Expectation is a fickle mistress, but then music is a fickle industry.
Emerging in 2014, Cumbria’s Woman’s Hour quickly asserted themselves as one of the most arresting and haunting bands of their generation; their debut album Conversations an off-kilter and electronically driven aphorism that felt both deeply personal and universally resonant.
Esoteric and understated, it was an album hinged on introspection and twenty-something anxieties, on relationships romantic or otherwise, and ultimately, how we interact with one-another. Perhaps unsurprisingly, it was also an album that posed more questions than it answered – but one especially remained on the lips of fans: just when was album number two coming?
The answer, at least the one assumed by many, was never. Though work on a follow-up did start, the band broke-up before release, a result of the deteriorating mental health which, in hindsight, seems so prevalent across Conversations.
Though such a break up speaks volumes about the band’s position at the time, twelve months later and things were a different story. Harbouring a collective desire to both finish what they started, and draw a line in the sand, work started once again on the highly anticipated follow up.
Of course, it wouldn’t be a Woman’s Hour record without its fair share of contention, and Ephyra has it in droves. With communication between the band members becoming increasingly more tense as the sessions progressed, the tracks became a mouthpiece for the fraught emotions felt by the band.
The result is an album feels darker than its predecessor, more mature, more considered even. As such, however, it’s also an album that feels less cohesive, somewhat fractured and ultimately, containing little in the way of the quiet optimism that bubbled untapped underneath the dark underbelly of Conversations.
As far as opening number "Don’t Speak" is concerned though, it’s pretty much business as usual for the trio. An arpeggiated synth line forms the track’s backbone, while understated percussion skitters beneath. Indeed, it’s only Fiona Burgess’ almost apathetic vocals that even come close to hinting at the turbulence behind the record.

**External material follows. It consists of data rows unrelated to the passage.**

Definition update_limits (spec_given : bool) (p : parsedResources) (req : option AppDeploy) (d : AppDeploy) : result AppDeploy :=
  let? cpu := update_limit "deploy.cpu_limit" spec_given (override ad_CpuLimit req) (ad_CpuLimit d) (cpuMin p) (cpuMax p) in
  let? mem := update_limit "deploy.memory_limit" spec_given (override ad_MemoryLimit req) (ad_MemoryLimit d) (memMin p) (memMax p) in
  let? vol := update_limit "deploy.volume_limit" spec_given (override ad_VolumeLimit req) (ad_VolumeLimit d) (volMin p) (volMax p) in
  Ok (set_limits cpu mem vol d).

(** [resolveDeployConfigFields(instance)] from the [k]-th random draw on. *)
Definition resolve_configs (sp : option AppSpec) (k : nat) (d : AppDeploy) : AppDeploy :=
  match sp with
  | Some sp => set_configs (fst (resolveDeployConfigFields (sp_Configs sp) (ad_Configs d) k)) d
  | None => d
  end.

(** What a request sets of the deploy, besides the limits. *)
Definition update_fields (req : AppInstanceDeployRequest) (d : AppDeploy) : AppDeploy :=
  let d := if 0 <? rq_ReplicaCap req then with_cap (Z.min AppReplicaCapMax (rq_ReplicaCap req)) d else d in
  match rq_Deploy req with
  | None => d
  | Some r =>
    let d := set_configs (replace_if_given (ad_Configs r) (ad_Configs d)) d in
    let d := if bool_decide (ad_Action r = "") then d
             else set_action (if bool_decide (ad_Action r = OpActionRestart) then OpActionStart else ad_Action r) d in
    set_depends (replace_if_given (ad_Depends r) (ad_Depends d)) d
  end.

(** The instance an update writes. *)
Definition updated_instance (now : Z) (k : nat) (req : AppInstanceDeployRequest) (sp : option AppSpec) (parsed : parsedResources)
    (r : AppRecord) : result AppRecord :=
  if record_deleted r then Err "instance is deleted (read-only), it will be removed after TTL" else
  let given := bool_decide (is_Some sp) in
  let spec := match sp with Some _ => sp | None => ar_Spec r end in
  let? sp_p := update_ranges given parsed (rq_Deploy req) spec in
  let '(spec, p) := sp_p in
  let? d := update_limits given p (rq_Deploy req) (default empty_deploy (ar_Deploy r)) in
  let d := bump_revision (resolve_configs spec k (update_fields req d)) in
  Ok (set_record spec (on_stage (appDeployStagesMarkPreHost now now) d) r).

(** The instance a creation writes. *)
Definition created_instance (now : Z) (k : nat) (id : string) (req : AppInstanceDeployRequest) (sp : AppSpec) (p : parsedResources)
  : result AppRecord :=
  let limit name get lo hi := match rq_Deploy req with Some d => requireInRange name (get d) lo hi | None => Ok lo end in
  let? cpu := limit "deploy.cpu_limit" ad_CpuLimit (cpuMin p) (cpuMax p) in
  let? mem := limit "deploy.memory_limit" ad_MemoryLimit (memMin p) (memMax p) in
  let? vol := limit "deploy.volume_limit" ad_VolumeLimit (volMin p) (volMax p) in
  let d := {| ad_Action := OpActionStart; ad_Stage := {| dp_Revision := 1; dp_Stages := None |};
              ad_CpuLimit := cpu; ad_MemoryLimit := mem; ad_VolumeLimit := vol;
              ad_ReplicaCap := Z.max 1 (Z.min AppReplicaCapMax (rq_ReplicaCap req)); ad_Replicas := [];
              ad_Depends := match rq_Deploy req with Some r => ad_Depends r | None => [] end;
              ad_Configs := match rq_Deploy req with Some r => ad_Configs r | None => [] end |} in
  let d := resolve_configs (Some sp) k d in
  Ok {| ar_Id := id; ar_Name := rq_Name req; ar_Spec := Some sp; ar_Deploy := Some (on_stage (appDeployStagesMarkPreHost now now) d);
        ar_RefByInstances := [] |}.

(** ** The handlers *)

Definition request_name (name : string) : result unit :=
  if bool_decide (name = "") then Err "name is required" else wrap_err "name: " (DNSLabelValid name).

(** The instance is written, then the references of what it depends on. *)
Definition persist (o : kv_opts) (prev next : gset string) (r : AppRecord) (z : zonelet S) : result (string * string) * zonelet S :=
  match kv_write (zl_kv z) o (NsAppInstance zone (ar_Name r)) r with
  | (kv, KvOk _) =>
    let kv := fst (updateDependencyReverseRefs kv (ar_Name r) prev next) in
    (Ok (ar_Id r, ar_Name r), set_force (set_store z kv) true (zl_lastRefreshed z))
  | (kv, rs) => (Err (kv_msg rs), set_store z kv)
  end.

Definition AppInstanceDeploy (who : caller) (pkgs : P) (now : Z) (k : nat) (id : string) (req : AppInstanceDeployRequest) (z : zonelet S)
  : result (string * string) * zonelet S :=
  let kv := zl_kv z in
  match (let? _ := allow_leader who AuthScope_App_Write in
         let? _ := request_name (rq_Name req) in
         let? existing := loadInstanceByName kv (rq_Name req) in
         if bool_decide (existing = None) && bool_decide (rq_Spec req = None) then Err "spec is required for new instance"
         else match rq_Spec req with
              | None => Ok (existing, None)
              | Some sp => let? v := validate_spec kv pkgs (rq_Deploy req) sp in Ok (existing, Some v)
              end) with
  | Err e => (Err e, z)
  | Ok (existing, validated) =>
    let z := match validated with Some (sp, _, prev) => set_store z (refreshAppSpec kv sp prev) | None => z end in
    let parsed := match validated with Some (_, p, _) => p | None => no_resources end in
    match existing with
    | Some (r, version) =>
      match updated_instance now k req (fst ∘ fst <$> validated) parsed r with
      | Err e => (Err e, z)
      | Ok r' =>
        (* [existingByName.Deploy] is [instance.Deploy] *)
        let names := deployDependInstanceNames (default empty_deploy (ar_Deploy r')) in
        persist {| prev_version := version; create_only := false; ttl_ms := 0 |} names names r' z
      end
    | None =>
      match validated with
      | None => (Err "spec is required for new instance", z)
      | Some (sp, p, _) =>
        match (let? _ := validateInstanceNameUnique (zl_kv z) (rq_Name req) in created_instance now k id req sp p) with
        | Err e => (Err e, z)
        | Ok r => persist {| prev_version := 0; create_only := true; ttl_ms := 0 |} ∅
                    (deployDependInstanceNames (default empty_deploy (ar_Deploy r))) r z
        end
      end
    end
  end.

(** [gAppInstanceSet.Store]: an instance without a spec, which no request stores, is
    cached with an empty one. *)
Definition empty_spec : AppSpec :=
  {| sp_Name := ""; sp_Version := ""; sp_Resources := None; sp_ServicePorts := []; sp_Depends := []; sp_Packages := [];
     sp_Configs := []; sp_Tasks := [] |}.
Definition cache_record (r : AppRecord) (version : Z) (it : appInstanceSet) : appInstanceSet :=
  store {| ai_Id := ar_Id r; ai_Name := ar_Name r; ai_Spec := default empty_spec (ar_Spec r);
           ai_Deploy := default empty_deploy (ar_Deploy r); ai_RefByInstances := ar_RefByInstances r |} version it.

Definition AppInstanceDelete (who : caller) (name : string) (z : zonelet S) : result unit * zonelet S :=
  match (let? _ := allow_leader who AuthScope_App_Write in
         let? _ := request_name name in
         let? found := loadInstanceByName (zl_kv z) name in
         match found with
         | None => Err "instance not found"
         | Some (r, version) =>
           if record_deleted r then Err "instance is already marked deleted (read-only), it will be removed after TTL"
           else Ok (r, version)
         end) with
  | Err e => (Err e, z)
  | Ok (r, version) =>
    let r := set_record (ar_Spec r) (set_action OpActionDelete (default empty_deploy (ar_Deploy r))) r in
    match kv_write (zl_kv z) {| prev_version := version; create_only := false; ttl_ms := AppInstanceSoftDeleteTTL |} (NsAppInstance zone name) r with
    | (kv, KvOk v) => (Ok tt, set_force (set_apps (set_store z kv) (cache_record r v (zl_apps z))) true (zl_lastRefreshed z))
    | (kv, rs) => (Err (kv_msg rs), set_store z kv)
    end
  end.
(** An instance keeps its name in the store and its references. *)
Lemma run_request_refs z ev name r : all_ok_records (zl_kv z) -> inst (zl_kv z) name = Some r ->
  exists r', inst (zl_kv (run_request z ev)) name = Some r' /\ ar_RefByInstances r ⊆ ar_RefByInstances r' /\
    (record_deleted r = true -> gains r r').
Proof.
  intros Hall Hr. destruct ev as [who pkgs now k id req|who nm]; cbn [run_request].
  - destruct (AppInstanceDeploy _ _ _ _ _ _ _ _) as [res z'] eqn:E. cbn [snd].
    apply (deploy_step who pkgs now k id req z res z' Hall) in E. destruct (is_ok res).
    2: { exists r. rewrite E. split_and!; [done|done|]. intros _. apply gains_refl. }
    destruct E as [(sp & p & r1 & r2 & Hv & Hr1 & Hi & Hg) Ho]. destruct (decide (name = rq_Name req)) as [->|Hne].
    + rewrite Hr in Hr1. destruct (updated_instance_ok now k req sp p _ r r1 Hv (Hall _ _ Hr) Hr1) as (_ & Hd & Href).
      exists r2. destruct Hg as (refs & -> & Hs). split_and!; [done| |by rewrite Hd]. cbn. by rewrite <- Href.
    + specialize (Ho name Hne). rewrite Hr in Ho. destruct Ho as (r' & E' & G). exists r'. split_and!; [done| |done].
      destruct G as (refs & -> & Hs). exact Hs.
  - destruct (AppInstanceDelete _ _ _ _) as [res z'] eqn:E. cbn [snd]. apply delete_step in E.
    destruct (is_ok res).
    2: { exists r. rewrite E. split_and!; [done|done|]. intros _. apply gains_refl. }
    destruct E as (r0 & E0 & Hd & Hi & Ho). destruct (decide (name = nm)) as [->|Hne].
    + rewrite Hr in E0. injection E0 as <-. eexists. split; [exact Hi|]. split; [done|]. by rewrite Hd.
    + exists r. rewrite Ho by done. split_and!; [done|done|]. intros _. apply gains_refl.
Qed.

Lemma gains_deleted r r' : gains r r' -> record_deleted r' = record_deleted r.
Proof. by intros (refs & -> & _). Qed.

Lemma run_requests_refs l z name r : all_ok_records (zl_kv z) -> inst (zl_kv z) name = Some r ->
  exists r', inst (zl_kv (run_requests z l)) name = Some r' /\ ar_RefByInstances r ⊆ ar_RefByInstances r' /\
    (record_deleted r = true -> gains r r').
Proof.
  revert z r. induction l as [|ev l IH]; intros z r Hz Hr; [exists r; split_and!; [done|done|intros _; apply gains_refl]|].
  destruct (run_request_refs z ev name r Hz Hr) as (r1 & H1 & Hs1 & Hg1).
  destruct (IH (run_request z ev) r1 (run_request_ok z ev Hz) H1) as (r2 & H2 & Hs2 & Hg2). exists r2. split_and!; [done|set_solver|].
  intros Hd. pose proof (Hg1 Hd) as G1. eapply gains_trans; [exact G1|]. apply Hg2. by rewrite (gains_deleted _ _ G1).
Qed.

(** ** Times to live *)

Section time.
Context {T : KvTtl S zone_value} {TL : KvTtlLaws K T}.

(** The key [k] keeps its deadline or loses it; no time passes. *)
Definition soft (k : string) (kv kv' : S) : Prop :=
  kv_clock kv' = kv_clock kv /\ (kv_deadline kv' k = None \/ kv_deadline kv' k = kv_deadline kv k).
Lemma soft_refl k kv : soft k kv kv.
Proof. split; [done|by right]. Qed.
Lemma soft_trans k kv1 kv2 kv3 : soft k kv1 kv2 -> soft k kv2 kv3 -> soft k kv1 kv3.
Proof. intros [C1 D1] [C2 D2]. split; [congruence|]. destruct D2 as [->| ->]; [by left|done]. Qed.
(** A failed request can go unrecorded: when its error is longer than 256 bytes and the
    256th byte is not ASCII, the cut leaves an incomplete rune, the record cannot be
    encoded, and writing it changes neither the database nor the counters: no later record
    and no verification tells of it. *)
Theorem long_error_unrecorded {S : Type} {K : Kv S zone_value} (C : AuditCodec) (CL : AuditCodecLaws C) (zone : string)
    (ctx : option AccessKey) (peer : option string) (method : string) (req : audited_request) (resp : audited_response)
    (code : rpc_code) (text : string) (c : ascii) (rec : AuditRecord) :
  buildRecord zone ctx peer method req resp (Some (code, text)) = Some rec ->
  utf8_valid text = true -> errorMaxLen < slen text -> String.get 255 text = Some c -> 128 <= byte_of c ->
  forall (clock : Z) (suffix : string) (m : Manager S), let m' := write clock suffix rec m in
    am_kv m' = am_kv m /\ ChainHead m' = ChainHead m /\ Stats m' = Stats m /\ am_droppedPending m' = 0.
Proof.
  intros Hrec Hv Hl Hg Hc clock suffix m. pose proof (long_error_invalid text c Hv Hl Hg Hc) as Hbad.
  assert (Herr : ar_Error rec = truncateString text errorMaxLen).
  { unfold buildRecord in Hrec. destruct (match extractors zone method with Some _ => _ | None => _ end) as [x|]; [|done].
    destruct (fillActor ctx) as [[id user] type]. by injection Hrec as <-. }
  unfold write. cbn zeta. match goal with |- context [recordHash ?r] => assert (Hh : exists e, recordHash r = Err e) end.
  { unfold recordHash. match goal with |- context [canonical ?r] => destruct (canonical r) as [b|e] eqn:Ec; [|by eexists]; pose proof (canonical_utf8 r b Ec) as Hu end.
    specialize (Hu (ar_Error rec) ltac:(unfold record_strings; set_solver)). congruence. }
  destruct Hh as [e Hh]. by rewrite Hh.
Qed.

Fixpoint times (n : nat) (s : string) : string := match n with O => "" | S n => s +:+ times n s end.
#[local] Instance ex_utf8_codec : AuditCodec :=
  {| canonical r := if forallb utf8_valid (record_strings r) then Ok (join "|" (record_strings r)) else Err "invalid UTF-8" |}.
#[local] Instance ex_utf8_laws : AuditCodecLaws ex_utf8_codec.
Proof.
  split. intros r b Hb s Hs. cbn [canonical ex_utf8_codec] in Hb. destruct (forallb utf8_valid (record_strings r)) eqn:E; [|done].
  rewrite forallb_forall in E. apply E. by apply list_elem_of_In.
Qed.
(** An error of 257 bytes that ends in a letter of two. *)
Definition ex_long_error : string := times 255 "a" +:+ String (ascii_of_nat 195) (String (ascii_of_nat 169) "").
Definition ex_manager : Manager (mem_store zone_value) :=
  {| am_kv := mem_empty; am_retentionMs := 0; am_queue := []; am_droppedTotal := 0; am_droppedPending := 0; am_writtenTotal := 0;
     am_lastTs := 0; am_prevHash := ""; am_anchorDate := ""; am_authFailures := {| fc_items := ∅; fc_inserts := 0 |} |}.
(* ===== verification/Metrics.v ===== *)
(** The runtime metrics of replicas, [src/internal/zonelet/metrics.go]: the cache of the
    latest report of each container, and how it is merged into an instance that is
    returned.  The cache is a map under a lock; a handler is one step. *)
From Stdlib Require Import ZArith Lia.
From S2P Require Import Prelude GoStrings AppNames Kv Zone.
Local Open Scope string_scope.
Local Open Scope Z_scope.
Local Open Scope go_scope.

Definition replicaMetricsMaxAge : Z := 120.

(** [inapi.NodeMetrics], without the counts of operations. *)
Record NodeMetrics := {
  nm_Updated : Z; nm_CpuCores : Z; nm_CpuSys : Z; nm_CpuUser : Z; nm_MemTotal : Z; nm_MemUsed : Z; nm_MemAvailable : Z;
  nm_NetRecvBytes : Z; nm_NetSentBytes : Z; nm_DiskReadBytes : Z; nm_DiskWriteBytes : Z;
  nm_DiskTotalBytes : Z; nm_DiskFreeBytes : Z; nm_RestartCount : Z }.

(** No entry of the cache is nil: [store] refuses nil. *)
Abbreviation replicaMetricsCache := (gmap string NodeMetrics).

Definition metrics_store (name : string) (m : option NodeMetrics) (c : replicaMetricsCache) : replicaMetricsCache :=
  match m with
  | Some m => if bool_decide (name = "") then c else <[name := m]> c
  | None => c
  end.
Definition metrics_load (c : replicaMetricsCache) (name : string) : option NodeMetrics := c !! name.
Definition metrics_stale (now maxAge : Z) (m : NodeMetrics) : bool := maxAge <? (now -64 nm_Updated m).
Definition metrics_sweep (now maxAge : Z) (c : replicaMetricsCache) : replicaMetricsCache :=
  filter (fun kv => metrics_stale now maxAge (snd kv) = false) c.

(** [AppReplicaStatus], and [mergeInto]: the replicas' part of the status, [None] when
    the instance is left as it is. *)
Record AppReplicaStatus := { rs_Id : Z; rs_HostId : string; rs_Metrics : option NodeMetrics }.
Definition replica_status (c : replicaMetricsCache) (name : string) (rep : AppDeployReplica) : AppReplicaStatus :=
  {| rs_Id := dr_Id rep; rs_HostId := dr_HostId rep; rs_Metrics := metrics_load c (ContainerName name (dr_Id rep)) |}.
Definition mergeInto (c : replicaMetricsCache) (inst : AppRecord) : option (list AppReplicaStatus) :=
  match ar_Deploy inst with
  | None => None
  | Some d =>
    if (0 <? Z.of_nat (length (ad_Replicas d))) && bool_decide (ar_Name inst <> "")
    then Some (map (replica_status c (ar_Name inst)) (ad_Replicas d)) else None
  end.

(** A sweep keeps exactly the entries that are fresh enough. *)
Lemma metrics_sweep_lookup now maxAge c name m :
  metrics_sweep now maxAge c !! name = Some m <-> c !! name = Some m /\ metrics_stale now maxAge m = false.
Proof. unfold metrics_sweep. by rewrite map_lookup_filter_Some. Qed.
Definition rt_with_entries {S} (m : gmap string alertEntry) (rt : alertsRuntime S) : alertsRuntime S :=
  {| rt_kv := rt_kv rt; rt_loaded := rt_loaded rt; rt_entries := m; rt_kvStatus := rt_kvStatus rt;
     rt_restarts := rt_restarts rt; rt_inFlight := rt_inFlight rt; rt_posts := rt_posts rt |}.
Definition put_entry {S} (id : string) (e : alertEntry) (rt : alertsRuntime S) : alertsRuntime S :=
  rt_with_entries (<[id := e]> (rt_entries rt)) rt.
Definition drop_entry {S} (id : string) (rt : alertsRuntime S) : alertsRuntime S :=
  rt_with_entries (delete id (rt_entries rt)) rt.
Definition rt_with_kv {S} (kv : S) (rt : alertsRuntime S) : alertsRuntime S :=
  {| rt_kv := kv; rt_loaded := rt_loaded rt; rt_entries := rt_entries rt; rt_kvStatus := rt_kvStatus rt;
     rt_restarts := rt_restarts rt; rt_inFlight := rt_inFlight rt; rt_posts := rt_posts rt |}.
Definition rt_with_status {S} (m : gmap string (option HostStatus)) (rt : alertsRuntime S) : alertsRuntime S :=
  {| rt_kv := rt_kv rt; rt_loaded := rt_loaded rt; rt_entries := rt_entries rt; rt_kvStatus := m;
     rt_restarts := rt_restarts rt; rt_inFlight := rt_inFlight rt; rt_posts := rt_posts rt |}.
Definition rt_with_restarts {S} (m : gmap string restartTracker) (rt : alertsRuntime S) : alertsRuntime S :=
  {| rt_kv := rt_kv rt; rt_loaded := rt_loaded rt; rt_entries := rt_entries rt; rt_kvStatus := rt_kvStatus rt;
     rt_restarts := m; rt_inFlight := rt_inFlight rt; rt_posts := rt_posts rt |}.
Definition rt_with_posts {S} (n : Z) (posts : list Alert) (rt : alertsRuntime S) : alertsRuntime S :=
  {| rt_kv := rt_kv rt; rt_loaded := rt_loaded rt; rt_entries := rt_entries rt; rt_kvStatus := rt_kvStatus rt;
     rt_restarts := rt_restarts rt; rt_inFlight := n; rt_posts := posts |}.
(** [reset]: the deliveries are not part of the state that is dropped. *)
Definition alerts_reset {S} (rt : alertsRuntime S) : alertsRuntime S :=
  {| rt_kv := rt_kv rt; rt_loaded := false; rt_entries := ∅; rt_kvStatus := ∅; rt_restarts := ∅;
     rt_inFlight := rt_inFlight rt; rt_posts := rt_posts rt |}.

Definition alert_id (rule target : string) : string := rule +:+ "/" +:+ target.
Definition is_firing (a : Alert) : bool := bool_decide (al_State a = AlertStateFiring).

Definition with_alert (a : Alert) (e : alertEntry) : alertEntry :=
  {| ae_alert := a; ae_posRun := ae_posRun e; ae_negRun := ae_negRun e; ae_lastWriteSec := ae_lastWriteSec e |}.
Definition with_runs (pos neg : Z) (e : alertEntry) : alertEntry :=
  {| ae_alert := ae_alert e; ae_posRun := pos; ae_negRun := neg; ae_lastWriteSec := ae_lastWriteSec e |}.
Definition with_lastWrite (now : Z) (e : alertEntry) : alertEntry :=
  {| ae_alert := ae_alert e; ae_posRun := ae_posRun e; ae_negRun := ae_negRun e; ae_lastWriteSec := now |}.

(** The updates of an alert. *)
Definition touched (now : Z) (message : string) (a : Alert) : Alert :=
  {| al_Zone := al_Zone a; al_Rule := al_Rule a; al_Target := al_Target a; al_State := al_State a;
     al_StartTime := al_StartTime a; al_UpdateTime := now; al_BreachCount := al_BreachCount a;
     al_Message := if bool_decide (message <> "") then message else al_Message a |}.
Definition with_breach (n : Z) (a : Alert) : Alert :=
  {| al_Zone := al_Zone a; al_Rule := al_Rule a; al_Target := al_Target a; al_State := al_State a;
     al_StartTime := al_StartTime a; al_UpdateTime := al_UpdateTime a; al_BreachCount := n; al_Message := al_Message a |}.
Definition fired (now : Z) (a : Alert) : Alert :=
  {| al_Zone := al_Zone a; al_Rule := al_Rule a; al_Target := al_Target a; al_State := AlertStateFiring;
     al_StartTime := now; al_UpdateTime := al_UpdateTime a; al_BreachCount := 1; al_Message := al_Message a |}.
Definition resolved (a : Alert) : Alert :=
  {| al_Zone := al_Zone a; al_Rule := al_Rule a; al_Target := al_Target a; al_State := AlertStateResolved;
     al_StartTime := al_StartTime a; al_UpdateTime := al_UpdateTime a; al_BreachCount := al_BreachCount a; al_Message := al_Message a |}.

Section alerts.
Context {S : Type} `{Kv S zone_value}.
Implicit Types (rt : alertsRuntime S).

(** [alertsWrite]: an error is logged and the state goes on. *)
Definition alertsWrite (a : Alert) (ttlMs : Z) rt : alertsRuntime S :=
  let o := {| prev_version := 0; create_only := false; ttl_ms := if 0 <? ttlMs then ttlMs else 0 |} in
  rt_with_kv (fst (kv_write (rt_kv rt) o (NsZoneletAlert (al_Zone a) (alert_id (al_Rule a) (al_Target a))) a)) rt.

However, on the second track, the prophetic-sounding "From Eden Into Exile Then into Dust", the record takes a turn. Founded upon an erratic time signature and interspersed with irregular breakdowns, even featuring an excerpt from a speech, it’s six minutes of woozy pop, brooding ambient and off-kilter electronica that’s far from easy listening. As such it plays out much like a microcosm of the record it features, and even the career of the band that penned it.
That said, Ephyra does have some moments of clarity, "Mirrorball" for instance, or "Removal of Hope", and it would be wrong to say we just wanted Conversations part two, yet lacking the apparent immediacy of its predecessor, Ephyra meanders more often than it flows.
Obviously an album that’s a reflection of the stresses and strains the band were under throughout the recording process, Ephyra is an intelligent release, one that grows on its listeners far more than initial investigations would should suggest. Such things can be a double-edged sword however, and Ephyra is also a fractured record, the potential of which feels somewhat stymied by its own belligerence. Second albums are notoriously difficult, and there's an extent to which Woman’s Hour have fallen victim to a familiar curse. At worst, it feels like they’ve cut their nose off to spite their face. At best, it's a compelling document of contemporary turmoil, and although that doesn't always produce flawless results, Woman’s Hour's masterly status remains untarnished.